Definition enqueue (rq : maintenanceRequest) (dependent : Z) (s : scheduler) : scheduler * (serr + Z) :=
  match maintenanceRequestPolicy rq, factory with
  | Some (key, priority, rerun, _), Some new =>
    let existing := if bool_decide (key = ""%string) then None else sc_byKey s !! key in
    let running := match existing with Some id => is_active s id | None => false end in
    match find_or_create new rq key priority s with
    | (s, inl e) => (s, inl e)
    | (s, inr id) =>
      if running && rerun then (upd_job id (join_next rq dependent) s, inr id)
      else if running then (upd_job id (join_current rq dependent) s, inr id)
      else match sc_jobs s !! id with
      | None => (s, inr id)
      | Some j =>
        let merged := mergeMaintenanceRequest (jb_request j) rq in
        let s := upd_job id (jb_set_request merged) s in
        match new merged with
        | inl e => (s, inl e)
        | inr w => (upd_job id (fun j => join_current rq dependent (jb_set_worker (Plain w) j)) s, inr id)
        end
      end
    end
  | _, _ => (s, inl (ELeaf base_ErrInvalidConfig))
  end.

(** ** Dispatching *)

Definition job_need (j : maintenanceJob) : Z := Z.ldiff (worker_Resources (jb_worker j) (jb_phase j)) (jb_held j).

Definition runnable (s : scheduler) (id : Z) : bool := match sc_jobs s !! id with Some j => Z.land (job_need j) (sc_leased s) =? 0 | None => false end.

Definition goes_before (s : scheduler) (a b : Z) : bool :=
  match sc_jobs s !! a, sc_jobs s !! b with
  | Some x, Some y => (jb_priority y <? jb_priority x) || ((jb_priority x =? jb_priority y) && (jb_sequence x <? jb_sequence y))
  | _, _ => false
  end.

Fixpoint best_pending (s : scheduler) (best : option Z) (pending : list Z) : option Z :=
  match pending with
  | [] => best
  | id :: rest =>
    let best := if negb (runnable s id) then best else match best with None => Some id | Some b => if goes_before s id b then Some id else best end in
    best_pending s best rest
  end.

Fixpoint remove_first (id : Z) (l : list Z) : list Z := match l with [] => [] | x :: l => if x =? id then l else x :: remove_first id l end.

(** [context.WithCancel(m.ctx)]: the context of the scheduler is cancelled once it closes. *)
Definition start_job (id : Z) (s : scheduler) : scheduler :=
  match sc_jobs s !! id with
  | None => s
  | Some j =>
    let need := job_need j in
    sc_set_active ({[id]} ∪ sc_active s)
      (upd_job id (fun j => jb_set_cancel (Some (sc_closing s)) (jb_set_running need j))
        (sc_set_leased (Z.lor (sc_leased s) need) (sc_set_pending (remove_first id (sc_pending s)) s)))
  end.

(** Every turn of the loop takes a job from [pending], so its length is fuel enough. *)
Fixpoint dispatch_loop (fuel : nat) (s : scheduler) : scheduler :=
  match fuel with
  | O => s
  | S n => match best_pending s None (sc_pending s) with None => s | Some id => dispatch_loop n (start_job id s) end
  end.
Definition dispatch (s : scheduler) : scheduler := dispatch_loop (length (sc_pending s)) s.

(** ** Completion *)

(** One dependent of a completed job. *)
Definition resume_dependent (c : maintenanceCompletion) (s : scheduler) (id : Z) : scheduler :=
  match sc_jobs s !! id with
  | Some d =>
    if jb_waiting d then
      let s := upd_job id (fun d => jb_set_dependencyResult (match mc_err c with Some _ => zeroResult | None => mc_result c end) (jb_set_waiting false d)) s in
      let s := match mc_err c with Some e => upd_job id (fun d => jb_set_worker (failedDependencyWorker (jb_worker d) e) d) s | None => s end in
      queueJob id (stamp id s)
    else s
  | None => s
  end.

___

- _Problem description_
Check each line of the entries for the word "list", then state the count alone.

- _Response to this exercise_
2